The perennial fruit and veggie beds await a couple more dry days so that I can get in there to tidy and feed them... This includes the 3 strawberry patches (Honeoye, Totem and Tri-Star), the asparagus bed, and the rhubarb. (Horseradish would also fall into this category, however, as of yet, I have none) ... but one should never mess around with wet soil :(
Also, tested the soil in the raised beds today, sigh, not very good news. The pH and K (potassium) are fine but the N (nitrogen) and P (phosphorus) are low, low, low. Cannot grow anything well if the nutrients are depleted so beds will be top dressed with some more organic goodies
Island soil, even the trucked in soil, tends to be very sandy and rocky, lacking in nutrients. I add 3 to 4 inches of organic matter to the beds each year, half in spring and half again in fall. I recommend this to everyone, whether they have sandy soil or heavy clay soil... the more organic matter you add, the healthier your soil, and thus your plants will be. Is the organic way to fertilize... feed your soil and in turn it feeds your garden plants.

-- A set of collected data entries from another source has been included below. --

(** the key of a member, on a value with characters outside the word class *)
Example enum_key_replaces_non_word :
  enumMember "in-stock now" =
  "  in_stock_now = " ++ Js.dq ++ "in-stock now" ++ Js.dq ++ "," ++ Js.nl.
Proof.
  reflexivity.
Qed.

(** ** The scalar table, row by row *)

Lemma formatIs_true (format : option string) (expected : string) :
  formatIs format expected = true <-> format = Some expected.
Proof.
  destruct format as [f|]; simpl.
  - rewrite String.eqb_eq. split; congruence.
  - split; discriminate.
Qed.

Lemma formatIs_false (format : option string) (expected : string) :
  formatIs format expected = false <-> format <> Some expected.
Proof.
  rewrite <- formatIs_true. destruct (formatIs format expected); split; congruence.
Qed.

Lemma lowered_truthy (type : string) :
  Js.toLowerCase type <> "" -> Js.truthy type = true.
Proof.
  destruct type; [intros H; exfalso; apply H; reflexivity|reflexivity].
Qed.

Lemma toTsType_lowered (type : string) (format : option string) :
  Js.toLowerCase type <> "" ->
  toTsType (Some type) format =
  let lowered := Js.toLowerCase type in
  if (lowered =? "integer") || (lowered =? "number") then
    if formatIs format "int64" then "bigint" else "number"
  else if lowered =? "string" then
    if formatIs format "date" || formatIs format "date-time" then "Date"
    else if formatIs format "binary" then "Blob"
    else "string"
  else if lowered =? "boolean" then "boolean"
  else if lowered =? "array" then "any[]"
  else "Record<string, any>".
Proof.
  intros H. unfold toTsType. now rewrite (lowered_truthy _ H).
Qed.

Ltac scalar_row H :=
  rewrite toTsType_lowered by (rewrite H; discriminate); cbv zeta; rewrite H;
  cbn [String.eqb Ascii.eqb Bool.eqb orb andb].

(** ** What a resolution adds to the accumulator *)

Lemma Extends_refl (allowed : list string) (typeDefinitions : TypeDefinitions) :
  Extends allowed typeDefinitions typeDefinitions.
Proof.
  exists [], [], []. rewrite !app_nil_r. repeat split. constructor.
Qed.

Lemma Extends_trans (allowed : list string) (a b c : TypeDefinitions) :
  Extends allowed a b -> Extends allowed b c -> Extends allowed a c.
Proof.
  intros (i1 & t1 & e1 & Hi1 & Ht1 & He1 & Ha1 & Hall1)
         (i2 & t2 & e2 & Hi2 & Ht2 & He2 & Ha2 & Hall2).
  exists (i1 ++ i2)%list, (t1 ++ t2)%list, (e1 ++ e2)%list.
  rewrite Hi2, Ht2, He2, Ha2, Hi1, Ht1, He1, Ha1, <- !app_assoc.
  repeat split.
  rewrite !Forall_app in *. tauto.
Qed.

Lemma Extends_incl (allowed wider : list string) (a b : TypeDefinitions) :
  incl allowed wider -> Extends allowed a b -> Extends wider a b.
Proof.
  intros Hincl (i & t & e & Hi & Ht & He & Ha & Hall).
  exists i, t, e. repeat split; try assumption.
  eapply Forall_impl; [|exact Hall]. intros d. apply Hincl.
Qed.

Lemma Extends_pushInterface (allowed : list string) (d : TypeDefinition)
    (typeDefinitions : TypeDefinitions) :
  In (Decl.name d) allowed ->
  Extends allowed typeDefinitions (Defs.pushInterface d typeDefinitions).
Proof.
  intros Hin. exists [d], [], []. rewrite !app_nil_r. repeat split.
  constructor; [assumption|constructor].
Qed.

Lemma Extends_pushType (allowed : list string) (d : TypeDefinition)
    (typeDefinitions : TypeDefinitions) :
  In (Decl.name d) allowed ->
  Extends allowed typeDefinitions (Defs.pushType d typeDefinitions).
Proof.
  intros Hin. exists [], [d], []. rewrite !app_nil_r. repeat split.
  constructor; [assumption|constructor].
Qed.

Lemma Extends_pushEnum (allowed : list string) (d : TypeDefinition)
    (typeDefinitions : TypeDefinitions) :
  In (Decl.name d) allowed ->
  Extends allowed typeDefinitions (Defs.pushEnum d typeDefinitions).
Proof.
  intros Hin. exists [], [], [d]. rewrite !app_nil_r. repeat split.
  constructor; [assumption|constructor].
Qed.

Lemma Extends_declarations (allowed : list string) (before after : TypeDefinitions)
    (d : TypeDefinition) :
  Extends allowed before after ->
  In d (Defs.declarations after) ->
  In d (Defs.declarations before) \/ In (Decl.name d) allowed.
Proof.
  intros (i & t & e & Hi & Ht & He & _ & Hall) Hin.
  unfold Defs.declarations in *. rewrite Hi, Ht, He in Hin.
  rewrite !Forall_app in Hall. destruct Hall as (Hfi & Hft & Hfe).
  rewrite Forall_forall in Hfi, Hft, Hfe.
  rewrite !in_app_iff in *.
  destruct Hin as [[H|H]|[[H|H]|[H|H]]]; auto.
Qed.

Lemma Extends_keeps (allowed : list string) (before after : TypeDefinitions)
    (name : string) :
  Extends allowed before after ->
  In name (declaredNames before) -> In name (declaredNames after).
Proof.
  intros (i & t & e & Hi & Ht & He & _ & _).
  unfold declaredNames, Defs.declarations. rewrite Hi, Ht, He.
  rewrite !map_app, !in_app_iff. tauto.
Qed.

Section ResolvedChildren.

Variable allowedIn : ApiSchema -> list string.

Lemma resolveProperties_extends (required : list string)
    (entries : list (string * ApiSchema)) :
  Forall (fun entry => extendsWithin allowedIn (snd entry)) entries ->
  forall interfaceContent dependencies typeDefinitions,
    Extends (flat_map (fun entry => allowedIn (snd entry)) entries) typeDefinitions
      (snd (resolveProperties processSchema required entries interfaceContent dependencies
              typeDefinitions)).
Proof.
  induction 1 as [|[propName propSchema] rest Hhead _ IH];
    intros interfaceContent dependencies typeDefinitions.
  - apply Extends_refl.
  - cbn [resolveProperties flat_map snd] in *.
    specialize (Hhead typeDefinitions).
    destruct (processSchema propSchema typeDefinitions) as [propType typeDefinitions1].
    eapply Extends_trans.
    + eapply Extends_incl; [|exact Hhead]. apply incl_appl, incl_refl.
    + eapply Extends_incl; [|apply IH]. apply incl_appr, incl_refl.
Qed.

Lemma resolveComponents_extends (components : list ApiSchema) :
  Forall (extendsWithin allowedIn) components ->
  forall dependencies typeDefinitions,
    Extends (flat_map allowedIn components) typeDefinitions
      (snd (resolveComponents processSchema components dependencies typeDefinitions)).
Proof.
  induction 1 as [|component rest Hhead _ IH]; intros dependencies typeDefinitions.
  - apply Extends_refl.
  - cbn [resolveComponents flat_map] in *.
    specialize (Hhead typeDefinitions).
    destruct (processSchema component typeDefinitions) as [componentType typeDefinitions1].
    match goal with
    | |- context [resolveComponents processSchema rest ?deps typeDefinitions1] =>
        specialize (IH deps typeDefinitions1);
        destruct (resolveComponents processSchema rest deps typeDefinitions1)
          as [[componentTypes dependencies2] typeDefinitions2]
    end.
    eapply Extends_trans.
    + eapply Extends_incl; [|exact Hhead]. apply incl_appl, incl_refl.
    + eapply Extends_incl; [|exact IH]. apply incl_appr, incl_refl.
Qed.

End ResolvedChildren.

(** *** The nodes of a schema *)

Lemma nodes_self (schema : ApiSchema) : In schema (nodes schema).
Proof.
  destruct schema. now left.
Qed.

Lemma nodes_children (schema node : ApiSchema) :
  In node (nodes schema) <->
  node = schema
  \/ (exists entry, In entry (Schema.properties schema) /\ In node (nodes (snd entry)))
  \/ (exists items, Schema.items schema = Some items /\ In node (nodes items))
  \/ (exists allOf member,
        Schema.allOf schema = Some allOf /\ In member allOf /\ In node (nodes member))
  \/ (exists oneOf member,
        Schema.oneOf schema = Some oneOf /\ In member oneOf /\ In node (nodes member))
  \/ (exists anyOf member,
        Schema.anyOf schema = Some anyOf /\ In member anyOf /\ In node (nodes member)).
Proof.
  destruct schema as [name type format enum nullable properties required items allOf
                        oneOf anyOf reference].
  cbn [nodes Schema.properties Schema.items Schema.allOf Schema.oneOf Schema.anyOf].
  cbn [In]. rewrite !in_app_iff, in_flat_map.
  split.
  - intros [H|[H|[H|[H|[H|H]]]]].
    + left. now symmetry.
    + right. left. exact H.
    + right. right. left. destruct items as [i|]; [|destruct H]. now exists i.
    + right. right. right. left. destruct allOf as [l|]; [|destruct H].
      apply in_flat_map in H. destruct H as (m & Hm & Hn). now exists l, m.
    + right. right. right. right. left. destruct oneOf as [l|]; [|destruct H].
      apply in_flat_map in H. destruct H as (m & Hm & Hn). now exists l, m.
    + right. right. right. right. right. destruct anyOf as [l|]; [|destruct H].
      apply in_flat_map in H. destruct H as (m & Hm & Hn). now exists l, m.
  - intros [H|[H|[H|[H|[H|H]]]]].
    + left. now symmetry.
    + right. left. exact H.
    + right. right. left. destruct H as (i & -> & Hn). exact Hn.
    + right. right. right. left. destruct H as (l & m & -> & Hm & Hn).
      apply in_flat_map. now exists m.
    + right. right. right. right. left. destruct H as (l & m & -> & Hm & Hn).
      apply in_flat_map. now exists m.
    + right. right. right. right. right. destruct H as (l & m & -> & Hm & Hn).
      apply in_flat_map. now exists m.
Qed.

Lemma nodeNames_self (schema : ApiSchema) :
  In (sanitizeTypeName (Schema.name schema)) (nodeNames schema).
Proof.
  unfold nodeNames. apply in_map_iff. exists schema. split; [reflexivity|apply nodes_self].
Qed.

Lemma nodeNames_properties (schema : ApiSchema) :
  incl (flat_map (fun entry => nodeNames (snd entry)) (Schema.properties schema))
       (nodeNames schema).
Proof.
  intros name Hin. apply in_flat_map in Hin. destruct Hin as (entry & Hentry & Hname).
  unfold nodeNames in *. apply in_map_iff in Hname. destruct Hname as (node & <- & Hnode).
  apply in_map_iff. exists node. split; [reflexivity|].
  apply nodes_children. right. left. now exists entry.
Qed.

I then dig in and turn the compost into the beds, as seeds will not germinate well in pure compost or manure. I do not ever roto-till as it compromises the soil structure. Nor do I turn the perennial beds, just top dress with compost and leave for the earth worms and elements to deal with. I truly believe in the credo that the less one messes with the soil, the less weeds seeds are brought up to the surface, and therefor, the less weeding one has to deal with.
Garlic is coming up nicely, I can hardly wait till June to enjoy those lovely garlic scape's, lightly roasted with olive oil and coarse salt, Yum!
Organic seed potatoes have been purchased and the early varieties set out to chit (sprout) in preparation for planting.
- This year I am growing two early types... Norkotah Russet ( great for baking, home and market gardens and a great keeper) and Sieglinde (a yellow potato, scab resistant and a good keeper)
- Two mid season types .... Kennebec (an heirloom type! great for fries and a good keeper) and the red Chieftain (scab and blight resistant, good for baking and boiling, also a good keeper)
- And one late season variety, a must have at our house ... Russian Banana (an heirloom! a small waxy yellow potato, especially great for salads and scab resistant)
I have grown Norland potatoes every year for the past 5 or more years and this year am not... They are, in my not-so-humble opinion <grin> the best and sweetest potato ever! However, I have not yet tried some of the above varieties and I do so love to trial new things. Sadly, I only have so many raised beds... therefore, simply no room for the Norlands this year.
The bare root rose standards (tree form roses) arrive next week. Thankfully these huge fibre pots came in just in time :)
Now I have some big time soil mixing to do!